▸ Exercise
Every line of the listing that follows must be written out unchanged.

=====

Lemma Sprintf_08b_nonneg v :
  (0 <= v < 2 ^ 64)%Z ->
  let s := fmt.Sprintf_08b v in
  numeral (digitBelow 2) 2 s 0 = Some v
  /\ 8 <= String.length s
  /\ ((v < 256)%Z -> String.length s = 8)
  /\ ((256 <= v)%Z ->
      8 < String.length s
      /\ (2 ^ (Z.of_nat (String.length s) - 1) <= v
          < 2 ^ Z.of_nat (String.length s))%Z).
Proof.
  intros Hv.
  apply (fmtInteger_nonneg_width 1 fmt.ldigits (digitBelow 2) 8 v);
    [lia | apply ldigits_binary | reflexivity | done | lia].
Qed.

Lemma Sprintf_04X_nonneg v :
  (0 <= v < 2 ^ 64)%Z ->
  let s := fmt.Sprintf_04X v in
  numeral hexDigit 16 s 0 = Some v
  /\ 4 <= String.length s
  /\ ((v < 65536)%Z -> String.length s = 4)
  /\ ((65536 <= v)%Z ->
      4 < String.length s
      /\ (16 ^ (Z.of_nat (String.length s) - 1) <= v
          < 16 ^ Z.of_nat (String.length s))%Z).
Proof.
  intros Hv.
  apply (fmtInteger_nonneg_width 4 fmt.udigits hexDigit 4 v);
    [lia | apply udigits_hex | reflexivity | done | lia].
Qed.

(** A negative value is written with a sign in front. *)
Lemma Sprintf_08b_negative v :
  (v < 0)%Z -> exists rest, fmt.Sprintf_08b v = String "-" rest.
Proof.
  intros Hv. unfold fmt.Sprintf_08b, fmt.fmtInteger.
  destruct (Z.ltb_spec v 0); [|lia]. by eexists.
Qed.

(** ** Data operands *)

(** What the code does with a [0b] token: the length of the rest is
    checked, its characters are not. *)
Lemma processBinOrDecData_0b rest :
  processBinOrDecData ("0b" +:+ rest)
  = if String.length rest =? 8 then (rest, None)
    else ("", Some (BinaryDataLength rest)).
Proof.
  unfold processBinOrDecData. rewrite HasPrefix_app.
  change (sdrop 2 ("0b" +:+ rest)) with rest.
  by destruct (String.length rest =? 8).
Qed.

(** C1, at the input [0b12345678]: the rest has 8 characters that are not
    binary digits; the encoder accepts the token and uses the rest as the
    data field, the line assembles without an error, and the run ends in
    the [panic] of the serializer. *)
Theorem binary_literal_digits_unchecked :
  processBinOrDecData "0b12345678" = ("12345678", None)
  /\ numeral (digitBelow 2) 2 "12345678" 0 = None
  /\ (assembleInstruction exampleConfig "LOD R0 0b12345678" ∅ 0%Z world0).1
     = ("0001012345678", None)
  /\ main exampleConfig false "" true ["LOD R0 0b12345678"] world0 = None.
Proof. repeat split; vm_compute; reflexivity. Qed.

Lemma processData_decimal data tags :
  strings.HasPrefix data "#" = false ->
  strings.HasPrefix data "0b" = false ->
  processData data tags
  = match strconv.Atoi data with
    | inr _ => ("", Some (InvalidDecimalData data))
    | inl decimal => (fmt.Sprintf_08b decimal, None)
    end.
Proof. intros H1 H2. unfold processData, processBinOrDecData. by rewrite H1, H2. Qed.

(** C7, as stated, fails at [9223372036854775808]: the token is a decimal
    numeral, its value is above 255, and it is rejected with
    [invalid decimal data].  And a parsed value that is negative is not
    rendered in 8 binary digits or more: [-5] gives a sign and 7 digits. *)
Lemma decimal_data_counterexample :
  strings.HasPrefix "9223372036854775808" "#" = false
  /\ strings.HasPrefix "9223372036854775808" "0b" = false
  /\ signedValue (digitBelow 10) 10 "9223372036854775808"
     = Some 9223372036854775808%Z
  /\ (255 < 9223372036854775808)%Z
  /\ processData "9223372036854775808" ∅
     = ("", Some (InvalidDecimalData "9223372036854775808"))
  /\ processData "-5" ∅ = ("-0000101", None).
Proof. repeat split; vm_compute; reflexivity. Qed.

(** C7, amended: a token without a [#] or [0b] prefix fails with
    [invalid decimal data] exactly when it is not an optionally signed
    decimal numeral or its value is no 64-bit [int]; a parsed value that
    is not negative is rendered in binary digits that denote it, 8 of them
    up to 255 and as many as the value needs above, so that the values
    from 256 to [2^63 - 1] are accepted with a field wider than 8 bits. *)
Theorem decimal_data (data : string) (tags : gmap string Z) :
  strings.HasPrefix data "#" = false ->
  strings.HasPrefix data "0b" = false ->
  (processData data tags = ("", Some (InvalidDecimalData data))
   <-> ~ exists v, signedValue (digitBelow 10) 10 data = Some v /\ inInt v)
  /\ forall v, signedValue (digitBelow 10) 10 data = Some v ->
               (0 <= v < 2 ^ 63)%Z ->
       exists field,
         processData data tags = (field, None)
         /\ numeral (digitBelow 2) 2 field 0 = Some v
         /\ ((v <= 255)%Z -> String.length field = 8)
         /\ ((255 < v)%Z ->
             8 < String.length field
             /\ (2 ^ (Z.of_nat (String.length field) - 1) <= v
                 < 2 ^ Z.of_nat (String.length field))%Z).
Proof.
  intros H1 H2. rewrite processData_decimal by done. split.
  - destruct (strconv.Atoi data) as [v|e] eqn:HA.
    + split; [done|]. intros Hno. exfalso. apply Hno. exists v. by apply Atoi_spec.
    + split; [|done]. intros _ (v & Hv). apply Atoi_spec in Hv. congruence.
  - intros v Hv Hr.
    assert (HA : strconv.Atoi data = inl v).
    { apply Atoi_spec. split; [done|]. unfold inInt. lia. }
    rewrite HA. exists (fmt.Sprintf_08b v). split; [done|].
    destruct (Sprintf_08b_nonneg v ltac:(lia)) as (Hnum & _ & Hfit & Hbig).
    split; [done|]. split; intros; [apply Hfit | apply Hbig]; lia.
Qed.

=====

▸ Exercise answer
Lemma Sprintf_08b_nonneg v :
  (0 <= v < 2 ^ 64)%Z ->
  let s := fmt.Sprintf_08b v in
  numeral (digitBelow 2) 2 s 0 = Some v
  /\ 8 <= String.length s
  /\ ((v < 256)%Z -> String.length s = 8)
  /\ ((256 <= v)%Z ->
      8 < String.length s
      /\ (2 ^ (Z.of_nat (String.length s) - 1) <= v
          < 2 ^ Z.of_nat (String.length s))%Z).
Proof.
  intros Hv.
  apply (fmtInteger_nonneg_width 1 fmt.ldigits (digitBelow 2) 8 v);
    [lia | apply ldigits_binary | reflexivity | done | lia].
Qed.

Lemma Sprintf_04X_nonneg v :
  (0 <= v < 2 ^ 64)%Z ->
  let s := fmt.Sprintf_04X v in
  numeral hexDigit 16 s 0 = Some v
  /\ 4 <= String.length s
  /\ ((v < 65536)%Z -> String.length s = 4)
  /\ ((65536 <= v)%Z ->
      4 < String.length s
      /\ (16 ^ (Z.of_nat (String.length s) - 1) <= v
          < 16 ^ Z.of_nat (String.length s))%Z).
Proof.
  intros Hv.
  apply (fmtInteger_nonneg_width 4 fmt.udigits hexDigit 4 v);
    [lia | apply udigits_hex | reflexivity | done | lia].
Qed.

(** A negative value is written with a sign in front. *)
Lemma Sprintf_08b_negative v :
  (v < 0)%Z -> exists rest, fmt.Sprintf_08b v = String "-" rest.
Proof.
  intros Hv. unfold fmt.Sprintf_08b, fmt.fmtInteger.
  destruct (Z.ltb_spec v 0); [|lia]. by eexists.
Qed.

(** ** Data operands *)

(** What the code does with a [0b] token: the length of the rest is
    checked, its characters are not. *)
Lemma processBinOrDecData_0b rest :
  processBinOrDecData ("0b" +:+ rest)
  = if String.length rest =? 8 then (rest, None)
    else ("", Some (BinaryDataLength rest)).
Proof.
  unfold processBinOrDecData. rewrite HasPrefix_app.
  change (sdrop 2 ("0b" +:+ rest)) with rest.
  by destruct (String.length rest =? 8).
Qed.

(** C1, at the input [0b12345678]: the rest has 8 characters that are not
    binary digits; the encoder accepts the token and uses the rest as the
    data field, the line assembles without an error, and the run ends in
    the [panic] of the serializer. *)
Theorem binary_literal_digits_unchecked :
  processBinOrDecData "0b12345678" = ("12345678", None)
  /\ numeral (digitBelow 2) 2 "12345678" 0 = None
  /\ (assembleInstruction exampleConfig "LOD R0 0b12345678" ∅ 0%Z world0).1
     = ("0001012345678", None)
  /\ main exampleConfig false "" true ["LOD R0 0b12345678"] world0 = None.
Proof. repeat split; vm_compute; reflexivity. Qed.

Lemma processData_decimal data tags :
  strings.HasPrefix data "#" = false ->
  strings.HasPrefix data "0b" = false ->
  processData data tags
  = match strconv.Atoi data with
    | inr _ => ("", Some (InvalidDecimalData data))
    | inl decimal => (fmt.Sprintf_08b decimal, None)
    end.
Proof. intros H1 H2. unfold processData, processBinOrDecData. by rewrite H1, H2. Qed.

(** C7, as stated, fails at [9223372036854775808]: the token is a decimal
    numeral, its value is above 255, and it is rejected with
    [invalid decimal data].  And a parsed value that is negative is not
    rendered in 8 binary digits or more: [-5] gives a sign and 7 digits. *)
Lemma decimal_data_counterexample :
  strings.HasPrefix "9223372036854775808" "#" = false
  /\ strings.HasPrefix "9223372036854775808" "0b" = false
  /\ signedValue (digitBelow 10) 10 "9223372036854775808"
     = Some 9223372036854775808%Z
  /\ (255 < 9223372036854775808)%Z
  /\ processData "9223372036854775808" ∅
     = ("", Some (InvalidDecimalData "9223372036854775808"))
  /\ processData "-5" ∅ = ("-0000101", None).
Proof. repeat split; vm_compute; reflexivity. Qed.

(** C7, amended: a token without a [#] or [0b] prefix fails with
    [invalid decimal data] exactly when it is not an optionally signed
    decimal numeral or its value is no 64-bit [int]; a parsed value that
    is not negative is rendered in binary digits that denote it, 8 of them
    up to 255 and as many as the value needs above, so that the values
    from 256 to [2^63 - 1] are accepted with a field wider than 8 bits. *)
Theorem decimal_data (data : string) (tags : gmap string Z) :
  strings.HasPrefix data "#" = false ->
  strings.HasPrefix data "0b" = false ->
  (processData data tags = ("", Some (InvalidDecimalData data))
   <-> ~ exists v, signedValue (digitBelow 10) 10 data = Some v /\ inInt v)
  /\ forall v, signedValue (digitBelow 10) 10 data = Some v ->
               (0 <= v < 2 ^ 63)%Z ->
       exists field,
         processData data tags = (field, None)
         /\ numeral (digitBelow 2) 2 field 0 = Some v
         /\ ((v <= 255)%Z -> String.length field = 8)
         /\ ((255 < v)%Z ->
             8 < String.length field
             /\ (2 ^ (Z.of_nat (String.length field) - 1) <= v
                 < 2 ^ Z.of_nat (String.length field))%Z).
Proof.
  intros H1 H2. rewrite processData_decimal by done. split.
  - destruct (strconv.Atoi data) as [v|e] eqn:HA.
    + split; [done|]. intros Hno. exfalso. apply Hno. exists v. by apply Atoi_spec.
    + split; [|done]. intros _ (v & Hv). apply Atoi_spec in Hv. congruence.
  - intros v Hv Hr.
    assert (HA : strconv.Atoi data = inl v).
    { apply Atoi_spec. split; [done|]. unfold inInt. lia. }
    rewrite HA. exists (fmt.Sprintf_08b v). split; [done|].
    destruct (Sprintf_08b_nonneg v ltac:(lia)) as (Hnum & _ & Hfit & Hbig).
    split; [done|]. split; intros; [apply Hfit | apply Hbig]; lia.
Qed.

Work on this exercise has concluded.